/---
(** C6, as amended: a field whose pattern finds no match is the non-empty
    string "Unknown".  When the other field is not empty the check on both
    fields passes, the overlay is made, the signed document is offered, and
    "Unknown" is drawn as the value of the missing field; when the other
    field was matched but is empty the check fails, the error "Could not
    extract ..." is shown and nothing is offered. *)
Theorem unknown_field_is_rendered (PageObject : Type)
  (extract_text : PageObject -> outcome str)
  (merge_page : PageObject -> PageObject -> PageObject)
  (canvas_page : list canvas_op -> PageObject)
  (f : UploadedFile PageObject) (page0 : PageObject) (rest : list PageObject)
  (text now_date now_time : str) :
  PdfReader_pages f = Ok (page0 :: rest) ->
  extract_text page0 = Ok text ->
  subcon_missing text \/ receiver_missing text ->
  exists subcon receiver ui,
    extract_fields text = Ok (subcon, receiver) /\
    (subcon_missing text -> subcon = py "Unknown") /\
    (receiver_missing text -> receiver = py "Unknown") /\
    truthy (py "Unknown") = true /\
    main extract_text merge_page canvas_page (Some f) now_date now_time []
    = (Ok tt, ui) /\
    ((truthy subcon && truthy receiver = true /\
      exists overlay,
        create_overlay subcon receiver now_date = Ok overlay /\
        In (download_button (py "Download Signed PDF")
              (merge_page page0 (canvas_page overlay) :: rest)
              (signed_name (name f) now_time) (py "application/pdf")) ui /\
        (subcon_missing text -> In (drawString 510 742 (py "Unknown")) overlay) /\
        (receiver_missing text -> In (drawString 520 665 (py "Unknown")) overlay))
     \/
     (truthy subcon && truthy receiver = false /\
      In could_not_extract ui /\ offers_download ui = false)).
Proof.
  intros Hpages Htext Hmissing.
  assert (Hcases :
    exists subcon receiver,
      extract_fields text = Ok (subcon, receiver) /\
      (subcon_missing text -> subcon = py "Unknown") /\
      (receiver_missing text -> receiver = py "Unknown") /\
      (truthy receiver = true -> exists w ws, split receiver = w :: ws)).
  { destruct (extract_subcon_cases text) as [[Hs1 Hs2] | [Hs1 (gs & Hs2)]];
      destruct (extract_receiver_cases text) as [[Hr1 Hr2] | [Hr1 (gr & Hr2)]].
    - exists (py "Unknown"), (py "Unknown").
      split; [now apply extract_fields_eq|]. split; [reflexivity|].
      split; [reflexivity|]. intros _. now exists (py "Unknown"), [].
    - exists (py "Unknown"), (strip gr).
      split; [now apply extract_fields_eq|]. split; [reflexivity|].
      split; [contradiction|]. apply strip_has_word.
    - exists (replace [LF] [SP] (strip gs)), (py "Unknown").
      split; [now apply extract_fields_eq|]. split; [contradiction|].
      split; [reflexivity|]. intros _. now exists (py "Unknown"), [].
    - destruct Hmissing; contradiction. }
  destruct Hcases as (subcon & receiver & Hfields & Hsub & Hrec & Hword).
  destruct (truthy subcon && truthy receiver) eqn:Htruthy.
  - apply andb_true_iff in Htruthy as [Hts Htr].
    destruct (Hword Htr) as (w & ws & Hsplit).
    destruct (@create_overlay_ok subcon receiver now_date w ws Hsplit)
      as (lay & Hlay & Hoverlay).
    exists subcon, receiver. eexists.
    split; [exact Hfields|]. split; [exact Hsub|]. split; [exact Hrec|].
    split; [reflexivity|]. split.
    + eapply main_signs; try eassumption. now rewrite Hts, Htr.
    + left. split; [now rewrite Hts, Htr|].
      exists (overlay_ops lay (capitalize w) now_date).
      split; [exact Hoverlay|]. split; [apply in_last3|]. split.
      * intros Hm. rewrite (Hsub Hm), layout_unknown in Hlay.
        injection Hlay as <-. apply (overlay_shows_line1 (mkLayout (py "Unknown") [] 6)).
      * intros Hm. rewrite (Hrec Hm) in Hsplit. injection Hsplit as <- _.
        apply overlay_shows_first_name.
  - exists subcon, receiver. eexists.
    split; [exact Hfields|]. split; [exact Hsub|]. split; [exact Hrec|].
    split; [reflexivity|]. split.
    + eapply main_refuses; try eassumption.
      now rewrite (first_page_text_ok _ _ Hpages).
    + right. split; [exact Htruthy|].
      split; [apply in_or_app; right; left; reflexivity | reflexivity].
Qed.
\---
Aim of the exercise:
Please copy nothing but the lines from the one that holds "split; [apply in_or_app;" through the last line of the material above, exactly as written.

Result for this exercise:
      split; [apply in_or_app; right; left; reflexivity | reflexivity].
Qed.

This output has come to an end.